Haack will spend 2021-2022 carving out a place in Bradley’s basketball history, helping to lead a team with five freshmen and three transfers. It’s the final act of a journey that began with a comment her trainer made to her mom one day during her freshman year.

“I remember when she started training with us in first year she was holding back,” Gorski said. “She didn’t want to hurt anyone. Didn’t want to make her teammates look bad in training.”

History: Gabi Haack sets career mark for 3 points for Bradley women’s basketball team

Just before the Christmas holidays, Gorski spotted Laura Haack in her car, waiting to pick up Gabi, and walked over to chat.

“I remember what I said: ‘Once she understands that it’s okay to make teammates look bad in training, she will dominate,” said Gorski.

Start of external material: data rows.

(* ===== verification/CodedOutputSpec.v ===== *)
(** * CodedOutputStream over any stream

    A script of writes through a [CodedOutputStream], and what is in the
    underlying stream when it is destroyed. *)

From S2P Require Import Prelude Varint ZeroCopyOutput EpsCopyOutput EpsCopyOutputSpec.

(** ** Scripts *)

Inductive packed := PInt32 | PUInt32 | PSInt32 | PInt64 | PUInt64 | PSInt64 | PEnum.

(** The public writers, the field writers that serialization calls on the
    underlying [EpsCopyOutputStream], and [HadError]. *)
Inductive wop :=
  | WVarint32 (v : Z) | WVarint64 (v : Z) | WVarint32SignExtended (v : Z) | WTag (v : Z)
  | WLittleEndian16 (v : Z) | WLittleEndian32 (v : Z) | WLittleEndian64 (v : Z)
  | WRaw (data : list byte) | WString (num : Z) (str : list byte)
  | WPacked (kind : packed) (num : Z) (r : list Z) (size : Z)
  | WFixedPacked (num : Z) (r : list byte)
  | WHadError.

Definition encode (t : packed) : Z -> Z :=
  match t with
  | PUInt32 => EpsCopyOutputStream.Encode32 | PSInt32 => ZigZagEncode32 | PSInt64 => ZigZagEncode64
  | _ => EpsCopyOutputStream.Encode64
  end.

(** The encoding of each write, on its own. *)
Definition bytes_of (o : wop) : list byte :=
  match o with
  | WVarint32 v | WTag v => WriteVarint32ToArray v
  | WVarint64 v => WriteVarint64ToArray v
  | WVarint32SignExtended v => WriteVarint64ToArray (u64 v)
  | WLittleEndian16 v => [z2b v; z2b (Z.shiftr v 8)]
  | WLittleEndian32 v => WriteLittleEndian32ToArray v
  | WLittleEndian64 v => WriteLittleEndian64ToArray v
  | WRaw data => data
  | WString num str => string_bytes num str
  | WPacked t num r size =>
      packed_bytes num size (concat (map (fun x => UnsafeVarint (encode t x)) r))
  | WFixedPacked num r => packed_bytes num (zlen r) r
  | WHadError => []
  end.

(** The types of the arguments; a packed field has an element. *)
Definition wop_ok (o : wop) : bool :=
  match o with
  | WVarint32 v | WTag v => (0 <=? v) && (v <? 2 ^ 32)
  | WVarint64 v => (0 <=? v) && (v <? 2 ^ 64)
  | WString num str => (0 <=? num) && (num <? 2 ^ 32) && (zlen str <=? INT_MAX)
  | WPacked t _ r size =>
      negb (zlen r =? 0) && (0 <=? size) && (size <? 2 ^ 32)
  | WFixedPacked _ r => zlen r <=? INT_MAX
  | _ => true
  end.

Section session.
Context {S : Type} `{ZeroCopyOutputStream S}.
Notation OM := (M (CodedOutputStream.t S)).

Definition run_wop (o : wop) : OM unit :=
  match o with
  | WVarint32 v => CodedOutputStream.WriteVarint32 v
  | WVarint64 v => CodedOutputStream.WriteVarint64 v
  | WVarint32SignExtended v => CodedOutputStream.WriteVarint32SignExtended v
  | WTag v => CodedOutputStream.WriteTag v
  | WLittleEndian16 v => CodedOutputStream.WriteLittleEndian16 v
  | WLittleEndian32 v => CodedOutputStream.WriteLittleEndian32 v
  | WLittleEndian64 v => CodedOutputStream.WriteLittleEndian64 v
  | WRaw data => CodedOutputStream.WriteRaw data
  | WString num str => CodedOutputStream.on_impl (EpsCopyOutputStream.WriteString num str)
  | WPacked t num r size =>
      CodedOutputStream.on_impl
        (match t with
         | PInt32 => EpsCopyOutputStream.WriteInt32Packed
         | PUInt32 => EpsCopyOutputStream.WriteUInt32Packed
         | PSInt32 => EpsCopyOutputStream.WriteSInt32Packed
         | PInt64 => EpsCopyOutputStream.WriteInt64Packed
         | PUInt64 => EpsCopyOutputStream.WriteUInt64Packed
         | PSInt64 => EpsCopyOutputStream.WriteSInt64Packed
         | PEnum => EpsCopyOutputStream.WriteEnumPacked
         end num r size)
  | WFixedPacked num r => CodedOutputStream.on_impl (EpsCopyOutputStream.WriteFixedPacked num r)
  | WHadError => CodedOutputStream.HadError ;;; ret tt
  end.

Fixpoint run_wops (l : list wop) : OM unit :=
  match l with [] => ret tt | o :: l => run_wop o ;;; run_wops l end.

(** Construction, the script, destruction: whether there was an error, and the
    stream. *)
Definition write_session (l : list wop) (stream : S) (eager deterministic : bool)
    (uninit : list byte) : option (bool * option S) :=
  s ← CodedOutputStream.make stream eager deterministic uninit;
  '(_, s) ← run_wops l s;
  '(_, s) ← CodedOutputStream.destroy s;
  Some (EpsCopyOutputStream.had_error_ (CodedOutputStream.impl_ s),
        EpsCopyOutputStream.stream_ (CodedOutputStream.impl_ s)).
End session.

(** ** What a script writes *)

Section spec.
Import CodedOutputStream.
Context {S : Type} `{ZeroCopyOutputStreamOk S}.
Notation cos := (CodedOutputStream.t S).
Implicit Type s : cos.

Definition CInv s : Prop := Inv (impl_ s) (cur_ s).
(** [bytes] were written between [s] and [s']. *)
Definition appends (bytes : list byte) s s' : Prop :=
  wrote bytes (impl_ s) (cur_ s) (impl_ s') (cur_ s') /\ start_count_ s' = start_count_ s.

Lemma appends_nil s : CInv s -> appends [] s s.
Proof. intros. split; [by apply wrote_nil|done]. Qed.
Lemma appends_trans b1 b2 s1 s2 s3 :
  appends b1 s1 s2 -> appends b2 s2 s3 -> appends (b1 ++ b2) s1 s3.
Proof. intros [Ha ?] [Hb ?]. split; [by eapply wrote_trans|congruence]. Qed.

Lemma on_impl_wp f bytes s :
  wp (f (cur_ s)) (impl_ s) (writes bytes (impl_ s) (cur_ s)) ->
  wp (on_impl f) s (fun _ s' => appends bytes s s').
Proof.
  unfold wp, on_impl. destruct (f _ _) as [[p i]|]; [|done]. intros [Hw _]. by split.
Qed.

Lemma write_wp bytes s :
  CInv s -> zlen bytes <= kSlopBytes -> wp (write bytes) s (fun _ s' => appends bytes s s').
Proof.
  intros HI Hz. apply wp_bind. unfold wp at 1, on_impl.
  destruct (wp_inv _ _ _ (EnsureSpace_writes _ _ HI)) as (p & i & -> & Hw & Hlt).
  pose proof Hw as [[HI1 _] _].
  wp_use (on_impl_wp (EpsCopyOutputStream.put bytes) bytes (mk i p (start_count_ s))).
  { wp_use put_writes; [done|simpl; lia|]. by intros p2 s2 [? _]. }
  intros _ s' [Hw' Hst]. split; [|done]. simpl in Hw'. destruct Hw as [Hw _].
  apply (wrote_trans [] _ _ _ _ _ _ _ Hw Hw').
Qed.
Lemma duration_mod_eq d1 d2 :
  IsDurationValid d1 = true -> IsDurationValid d2 = true -> duration_ns d2 <> 0 ->
  duration_mod d1 d2 = Some (duration_of (Z.rem (duration_ns d1) (duration_ns d2))).
Proof.
  intros H1 H2 Hz. unfold duration_mod. rewrite !ToUint128_eq by done. simpl.
  rewrite (proj2 (Z.eqb_neq _ _)) by lia. simpl.
  pose proof (duration_valid_number d1 H1). pose proof (duration_valid_number d2 H2).
  rewrite <- Z.rem_mod_nonneg, Z.rem_abs by lia.
  apply ToDuration_eq; [|intros Hs..].
  - pose proof (Z.rem_bound_abs (duration_ns d1) (duration_ns d2) Hz). lia.
  - apply Z.ltb_lt. pose proof (Z.rem_nonneg (duration_ns d1) (duration_ns d2) Hz). lia.
  - apply Z.ltb_ge. pose proof (Z.rem_nonpos (duration_ns d1) (duration_ns d2) Hz). lia.
Qed.

(** The 64 low bits of the quotient, of which the code negates the magnitude. *)
Lemma duration_quot_low d1 d2 :
  IsDurationValid d1 = true -> IsDurationValid d2 = true -> duration_ns d2 <> 0 ->
  u64 (Z.quot (duration_ns d1) (duration_ns d2)) <> 2 ^ 63 ->
  duration_quot d1 d2 = Some (s64 (Z.quot (duration_ns d1) (duration_ns d2))).
Proof.
  intros H1 H2 Hz Hq. unfold duration_quot. rewrite !ToUint128_eq by done. simpl.
  rewrite (proj2 (Z.eqb_neq _ _)) by lia. simpl. rewrite quot_abs by done.
  set (a := duration_ns d1) in *. set (b := duration_ns d2) in *.
  pose proof (Z.quot_pos a b). pose proof (Z.quot_pos (- a) b).
  pose proof (Z.quot_pos a (- b)). pose proof (Z.quot_pos (- a) (- b)).
  rewrite ?Z.quot_opp_l, ?Z.quot_opp_r in * by lia. set (q := Z.quot a b) in *. clearbody q.
  assert (forall x, s64 (u64 x) = s64 x) as Hs by (intros; ilia).
  destruct (Z.ltb_spec a 0), (Z.ltb_spec b 0); simpl; rewrite Hs.
  - rewrite Z.abs_eq by lia. done.
  - rewrite Z.abs_neq, i64_some by (lia || ilia). f_equal. ilia.
  - rewrite Z.abs_neq, i64_some by (lia || ilia). f_equal. ilia.
  - rewrite Z.abs_eq by lia. done.
Qed.
(** What adding paths preserves, reading leaves into the tree does too. *)
Lemma merge_leaves_inv (Q : Node -> Prop) n pre out :
  (forall path out, path_ok path -> Q out -> Q (AddPath path out)) ->
  named n -> Forall seg_ok pre -> pre <> [] -> Q out -> Q (MergeLeafNodesToTree (join ch_dot pre) n out).
Proof.
  intros HQ. revert pre out. induction n as [l IH] using Node_nested_ind. intros pre out Hn Hp Hne Hout.
  unfold named in Hn. rewrite nodes_all_eq in Hn. destruct Hn as [Hk Hc].
  destruct (decide (l = [])) as [->|Hl].
  { simpl. apply HQ; [|done]. unfold path_ok. rewrite segs_of_leaf by done.
    eapply Forall_impl; [done|]. by intros s [? _]. }
  replace (MergeLeafNodesToTree (join ch_dot pre) (mkNode l) out) with
    (fold_left (fun out kv => MergeLeafNodesToTree (sub_path (join ch_dot pre) (fst kv)) (snd kv) out) l out)
    by (by destruct l).
  clear Hl. revert out Hout. induction l as [|[k c] l IHl]; intros out Hout; simpl; [done|].
  inversion_clear IH as [|? ? IHc IHl']. inversion_clear Hk as [|? ? Hk1 Hk2].
  inversion_clear Hc as [|? ? Hc1 Hc2]. simpl in *.
  apply IHl; [done..|]. rewrite sub_path_join by done.
  apply IHc; [done|by apply seg_ok_app|by destruct pre|done].
Qed.

Lemma intersect_loop_inv (Q : Node -> Prop) path root pre parts n out :
  (forall path out, path_ok path -> Q out -> Q (AddPath path out)) ->
  segs path = pre ++ parts -> path_ok path -> named n -> Q out ->
  Q (IntersectPath_loop path root parts n out).
Proof.
  intros HQ Es Hok. revert root pre n Es. induction parts as [|s parts IH]; intros root pre n Es Hn Hout.
  { simpl. rewrite app_nil_r in Es. rewrite <- (join_segs path).
    apply merge_leaves_inv; [done|done|by apply path_ok_segs|apply segs_ne|done]. }
  cbn [IntersectPath_loop]. destruct (empty n); [destruct root; auto|].
  destruct n as [l]. unfold named in Hn. rewrite nodes_all_eq in Hn. destruct Hn as [_ Hn]. cbn [children].
  destruct (lookup_child s l) as [c|] eqn:Ec; [|done].
  apply (IH false (pre ++ [s])); [by rewrite <- app_assoc|by apply (lookup_Forall named _ _ _ Ec)|done].
Qed.

Lemma IntersectPath_inv (Q : Node -> Prop) path t out :
  (forall path out, path_ok path -> Q out -> Q (AddPath path out)) ->
  path_ok path -> named t -> Q out -> Q (IntersectPath path t out).
Proof.
  intros HQ Hok Hn Hout. unfold IntersectPath. fold (segs path).
  destruct (segs path) as [|s parts] eqn:Es; [done|]. rewrite <- Es.
  by apply (intersect_loop_inv Q path true []).
Qed.
End masks.

(** ** Removal *)

Lemma lookup_erase k k' l :
  keys_sorted l -> lookup_child k' (erase_child k l) = if decide (k' = k) then None else lookup_child k' l.
Proof.
  unfold keys_sorted. induction l as [|[k1 n1] l IH]; intros Hs; simpl; [by case_decide|].
  inversion_clear Hs as [|? ? Hl Hf]. destruct (decide (k = k1)) as [<-|Hne]; simpl.
  - destruct (decide (k' = k)) as [->|]; [by apply lookup_notin|done].
  - rewrite IH by done. destruct (decide (k' = k1)), (decide (k' = k)); congruence.
Qed.

Lemma Forall_erase (P : list byte * Node -> Prop) k l : Forall P l -> Forall P (erase_child k l).
Proof.
  induction 1 as [|[k1 n1] l Hx Hl IH]; simpl; [by apply Forall_nil_2|]. case_decide; [done|].
  by apply Forall_cons_2.
Qed.

Lemma sorted_erase k l : keys_sorted l -> keys_sorted (erase_child k l).
Proof.
  unfold keys_sorted. induction l as [|[k1 n1] l IH]; simpl; [done|]. intros Hs.
  inversion_clear Hs as [|? ? Hl Hf]. case_decide; [done|]. simpl. constructor; [by apply IH|].
  rewrite Forall_map in Hf |- *. by apply Forall_erase.
Qed.
Lemma comment_end_recorded v :
  normal v -> record_target_ v = Some CommentBuffer ->
  fwp (and_then (TryConsume "*") (TryConsume "/")) v (fun stop v' =>
    stop = true -> 2 <= zlen (comment_buffer_ (collector v'))).
Proof.
  intros Hv Hr. apply fwp_fbind, TryConsume_fwp; [done..|by intros|intros r v1 _ Hw1].
  apply TryConsume_fwp; [apply Hw1|done|by intros|intros r' v2 _ Hw2 _].
  rewrite (m_collector _ _ _ Hw2), (m_record _ _ _ Hw1), Hr, (m_collector _ _ _ Hw1), Hr.
  cbn. rewrite !zlen_app. pose proof (zlen_nonneg (comment_buffer_ (collector v))).
  change (zlen ["*"%byte]) with 1. change (zlen ["/"%byte]) with 1. lia.
Qed.

Lemma ConsumeBlockComment_round_progress l c b v :
  normal v ->
  fwp (ConsumeBlockComment_round l c b) v (fun stop v' =>
    stop = false -> (length (buffer_ v') < length (buffer_ v))%nat).
Proof.
  intros Hv. unfold ConsumeBlockComment_round.
  apply fwp_fbind, ConsumeZeroOrMore_fwp; [done..|]. intros w v1 _ _ Hw Hstop.
  assert (length (buffer_ v1) <= length (buffer_ v))%nat as Hl1
    by (rewrite (m_buffer _ _ _ Hw), length_app; lia).
  pose proof (m_normal _ _ _ Hw) as Hn1. clear Hw.
  assert (forall (f : F bool) c v2, reads f -> moved [c] v1 v2 ->
    fwp f v2 (fun stop v' => stop = false -> (length (buffer_ v') < length (buffer_ v))%nat)) as Hrest.
  { intros f c' v2 Hf Hw2. apply reads_fwp; [done|apply Hw2|].
    intros a v' _ Hl _. pose proof (moved_shorter _ _ _ _ Hw2). lia. }
  apply fwp_fbind, TryConsume_fwp; [done..|intros Hc1|intros r v2 _ Hw2].
  2: { apply (Hrest _ NL); [destruct b; auto 10 with reads|done]. }
  apply fwp_fbind, fwp_fbind, TryConsume_fwp; [done..|intros Hc2|intros r v2 _ Hw2].
  2: { apply (fwp_mono (TryConsume "/")) with (P := fun stop v' => normal v' /\
         (length (buffer_ v') < length (buffer_ v))%nat).
       - apply reads_fwp; [auto with reads|apply Hw2|]. intros a v' Hn' Hl.
         pose proof (moved_shorter _ _ _ _ Hw2). split; [done|lia].
       - intros stop v' [Hn' Hl']. destruct stop.
         + apply reads_fwp; [unfold erase_last_two; destruct b; auto 10 with reads|done|]. intros. lia.
         + apply reads_fwp; [unfold and_then; destruct b; auto 20 with reads|done|]. intros. lia. }
  apply fwp_fret, fwp_fbind, fwp_fbind, TryConsume_fwp; [done..|intros Hc3|intros r v2 _ Hw2].
  - apply fwp_fret, fwp_fbind, fwp_fgets.
    rewrite (slash_star_stop (current_char_ v1)) by done.
    apply fwp_fbind. cbn. destruct b; done.
  - apply fwp_fgets. destruct (eqc "*" (current_char_ v2)).
    + by apply (Hrest _ "/"%byte); [auto with reads|].
    + apply (Hrest _ "/"%byte); [destruct b; auto 20 with reads|done].
Qed.
End block_comments.

(** ** The parts of [Next] *)

Section next.
Import Flat FlatScans FlatReads.

Definition slash_token (v : V) : Token :=
  mkToken TYPE_SYMBOL ["/"%byte] (line_ v) (column_ v - 1) (column_ v).

(** The characters that start a comment. *)
Definition comment_start (style : CommentStyle) (st : NextCommentStatus) (w : list byte) : Prop :=
  st = LINE_COMMENT /\
    (style = CPP_COMMENT_STYLE /\ w = ["/"; "/"]%byte \/ style = SH_COMMENT_STYLE /\ w = ["#"]%byte) \/
  st = BLOCK_COMMENT /\ style = CPP_COMMENT_STYLE /\ w = ["/"; "*"]%byte.

Lemma TryConsumeCommentStart_fwp v (Q : NextCommentStatus -> V -> Prop) :
  normal v -> Q NO_COMMENT v ->
  (forall st w v', comment_start (comment_style_ (options v)) st w -> moved w v v' -> Q st v') ->
  (forall v1, moved ["/"]%byte v v1 -> Q SLASH_NOT_COMMENT (set_current (slash_token v1) v1)) ->
  fwp TryConsumeCommentStart v Q.
Proof.
  intros Hv Hno Hcomment Hslash. apply fwp_fbind, fwp_fgets.
  destruct (comment_style_ (options v)).
  - apply fwp_fbind, TryConsume_fwp; [done..|intros r v1 _ Hw1].
    pose proof (m_normal _ _ _ Hw1) as Hn1.
    apply fwp_fbind, TryConsume_fwp; [done..|intros _|intros r' v2 _ Hw2].
    + apply fwp_fbind, TryConsume_fwp; [done..|intros _|intros r' v2 _ Hw2].
      * by apply Hslash.
      * apply (Hcomment BLOCK_COMMENT ["/"; "*"]%byte v2 ltac:(by right)). by eapply (moved_app ["/"%byte]).
    + apply (Hcomment LINE_COMMENT ["/"; "/"]%byte v2 ltac:(left; auto)). by eapply (moved_app ["/"%byte]).
  - apply fwp_fbind, TryConsume_fwp; [done..|intros r v1 _ Hw1].
    by apply (Hcomment LINE_COMMENT _ v1 ltac:(left; auto)).
Qed.

Lemma slash_keeps : keeps (fmod (fun v => set_current (slash_token v) v)).
Proof. done. Qed.
Lemma TryConsumeCommentStart_keeps : keeps TryConsumeCommentStart.
Proof.
  apply keeps_fbind; [auto with keeps|]. intros []; auto 10 using slash_keeps with keeps.
Qed.

Lemma comment_start_nonempty style st w : comment_start style st w -> w <> [].
Proof. by intros [[_ [[_ ->]|[_ ->]]]|(_ & _ & ->)]. Qed.

Lemma TryConsumeOne_false p v :
  (TryConsumeOne p v).1 = false -> (TryConsumeOne p v).2 = v.
Proof. unfold TryConsumeOne. by destruct (p _). Qed.

Lemma TryConsumeWhitespace_reads : reads TryConsumeWhitespace.
Proof. unfold TryConsumeWhitespace. auto 10 with reads. Qed.
Lemma TryConsumeNewline_reads : reads TryConsumeNewline.
Proof. unfold TryConsumeNewline. auto 10 with reads. Qed.

Lemma scans_keeps_at {A} (f : F A) v : scans f -> normal v -> record_target_ (f v).2 = record_target_ v.
Proof. intros Hf Hv. destruct (Hf v Hv) as [w Hw]. apply Hw. Qed.

Lemma ConsumeToken_reads : reads ConsumeToken.
Proof.
  unfold ConsumeToken. apply reads_fbind; [auto with reads|intros _].
  apply reads_fbind; [|auto with reads].
  repeat apply when_reads; auto 10 with reads.
Qed.

Lemma EndToken_record {A} (f : F A) v : fwp (f ;+ EndToken) v (fun _ v' => record_target_ v' = None).
Proof. by apply fwp_fbind. Qed.

Lemma ConsumeToken_record v : record_target_ (ConsumeToken v).2 = None.
Proof.
  apply (fwp_fbind StartToken _ v (fun _ v' => record_target_ v' = None)).
  apply EndToken_record.
Qed.

(** The first half of a round: white space. *)
Definition Next_space : F bool :=
  StartToken ;+
  let+ report_token := or_else TryConsumeWhitespace TryConsumeNewline in
  EndToken ;+ fret (report_token : bool).

Lemma or_else_reads a b : reads a -> reads b -> reads (or_else a b).
Proof. intros. unfold or_else. auto with reads. Qed.

Lemma Next_space_reads : reads Next_space.
Proof.
  apply reads_fbind; [auto with reads|intros _].
  apply reads_fbind; [apply or_else_reads;
    [apply TryConsumeWhitespace_reads|apply TryConsumeNewline_reads]|].
  intros. auto with reads.
Qed.

Lemma Next_space_record v : record_target_ (Next_space v).2 = None.
Proof. unfold Next_space, fbind. by destruct (StartToken v), (or_else _ _ _). Qed.

(** The second half. *)
Definition Next_rest : F flow :=
  let+ comment := TryConsumeCommentStart in
  match comment with
  | LINE_COMMENT => ConsumeLineComment false ;+ fret Continue
  | BLOCK_COMMENT => ConsumeBlockComment false ;+ fret Continue
  | SLASH_NOT_COMMENT => fret Return_true
  | NO_COMMENT =>
      let+ v := fgets (fun v => v) in
      if read_error_ v then fret Break
      else if control (current_char_ v) then
        AddError ControlCharacters ;+ ConsumeZeroOrMore control ;+ fret Continue
      else ConsumeToken ;+ fret Return_true
  end.

Lemma Next_round_halves v :
  Next_round v =
  (let+ report_token := Next_space in
   if report_token : bool then fret Return_true else Next_rest) v.
Proof.
  unfold Next_round, Next_space, Next_rest, fbind. destruct (StartToken v) as [_ v1].
  destruct (or_else _ _ v1) as [b v2]. by destruct (EndToken v2).
Qed.

Lemma Next_rest_done v :
  normal v -> record_target_ v = None ->
  fwp Next_rest v (fun f v' => normal v' /\ record_target_ v' = None /\
    (exists w, read_by w v v' /\ (f = Continue -> w <> []))).
Proof.
  intros Hv Hr. apply fwp_fbind, TryConsumeCommentStart_fwp; [done|..].
  - apply fwp_fbind, fwp_fgets. destruct (read_error_ v) eqn:Ee.
    + split; [done|]. split; [done|]. exists []. split; [by apply read_by_refl|done].
    + destruct (control (current_char_ v)) eqn:Ec.
      * apply fwp_fbind. unfold AddError, fwp at 1, fmod. cbn [fst snd].
        set (v1 := add_error _ v). assert (moved [] v v1) as Hw1 by by apply error_moved.
        pose proof (ConsumeZeroOrMore_moved control v1) as Hw2.
        apply fwp_fbind. unfold fwp at 1. apply fwp_fret.
        pose proof (moved_app _ _ _ _ _ Hw1 Hw2) as Hw.
        split; [apply Hw|]. split; [by rewrite (m_record _ _ _ Hw)|].
        eexists. split; [by apply moved_read_by|]. intros _. destruct Hv as (Ecc & _ & Eee & _).
        rewrite Eee in Ee. apply bool_decide_eq_false in Ee. cbn.
        destruct (buffer_ v) as [|c l]; [done|]. cbn in Ecc |- *. rewrite <- Ecc, Ec. done.
      * apply fwp_fbind. destruct (ConsumeToken_reads v Hv) as [w Hw].
        split; [apply Hw|]. split; [apply ConsumeToken_record|]. by exists w.
  - intros st w v1 Hst Hw. pose proof (comment_start_nonempty _ _ _ Hst) as Hne.
    assert (forall f : F unit, scans f -> fwp (f ;+ fret Continue) v1 (fun f v' => normal v' /\
      record_target_ v' = None /\ (exists w, read_by w v v' /\ (f = Continue -> w <> [])))) as Hf.
    { intros f Hf. apply fwp_fbind. apply scans_fwp; [done|apply Hw|]. intros [] w' v2 Hw'.
      pose proof (moved_app _ _ _ _ _ Hw Hw') as Hww. apply fwp_fret.
      split; [apply Hww|]. split; [by rewrite (m_record _ _ _ Hww)|].
      eexists. split; [by apply moved_read_by|]. intros _ [? _]%app_eq_nil. done. }
    destruct Hst as [[-> _]|[-> _]]; apply Hf; auto with scans.
  - intros v1 Hw. apply fwp_fret. split; [apply Hw|].
    split; [cbn; by rewrite (m_record _ _ _ Hw)|]. exists ["/"%byte]. split; [|done].
    by apply moved_read_by in Hw as [].
Qed.

Lemma Next_round_done v :
  normal v ->
  fwp Next_round v (fun f v' => record_target_ v' = None /\
    (exists w, read_by w v v' /\ (f = Continue -> w <> []))).
Proof.
  intros Hv. unfold fwp. rewrite Next_round_halves. fold (fwp (let+ report_token := Next_space in
    if report_token : bool then fret Return_true else Next_rest) v (fun f v' =>
      record_target_ v' = None /\ (exists w, read_by w v v' /\ (f = Continue -> w <> [])))).
  apply fwp_fbind. unfold fwp at 1. pose proof (Next_space_record v) as Hr.
  destruct (Next_space_reads v Hv) as [w1 H1]. destruct (Next_space v) as [[] v1]; cbn [fst snd] in *.
  - apply fwp_fret. split; [done|]. by exists w1.
  - eapply fwp_mono; [by apply Next_rest_done; [apply H1|]|].
    intros f v2 (_ & Hr2 & w2 & H2 & Hne). split; [done|]. exists (w1 ++ w2).
    split; [by eapply read_by_trans|]. intros Hf [_ ?]%app_eq_nil. by apply Hne.
Qed.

The team returned from the break, and the first start at Haack University followed against Western Illinois. All she did was tie the school record with eight 3-pointers (8 of 12) and a season-high of 26 points, as well as 10 rebounds. A double-double.

“She just needed permission to make other people look bad,” Gorski said. “I’ll never forget that. I thought, ‘We should have told him sooner.’

“She’s so confident now, she’s really coming out of her shell. You look at Gabi Haack now, she inspires her teammates, everyone around her.…

“From the day she set foot on campus, she’s done everything the right way.”

Dave Eminian is the Sports Columnist for The Journal Star and covers Bradley’s men’s basketball, the Rivermens and the Chiefs. He writes the sports column Cleve In The Eve for Contact him at 686-3206 or [email protected] Follow him on Twitter @icetimecleve.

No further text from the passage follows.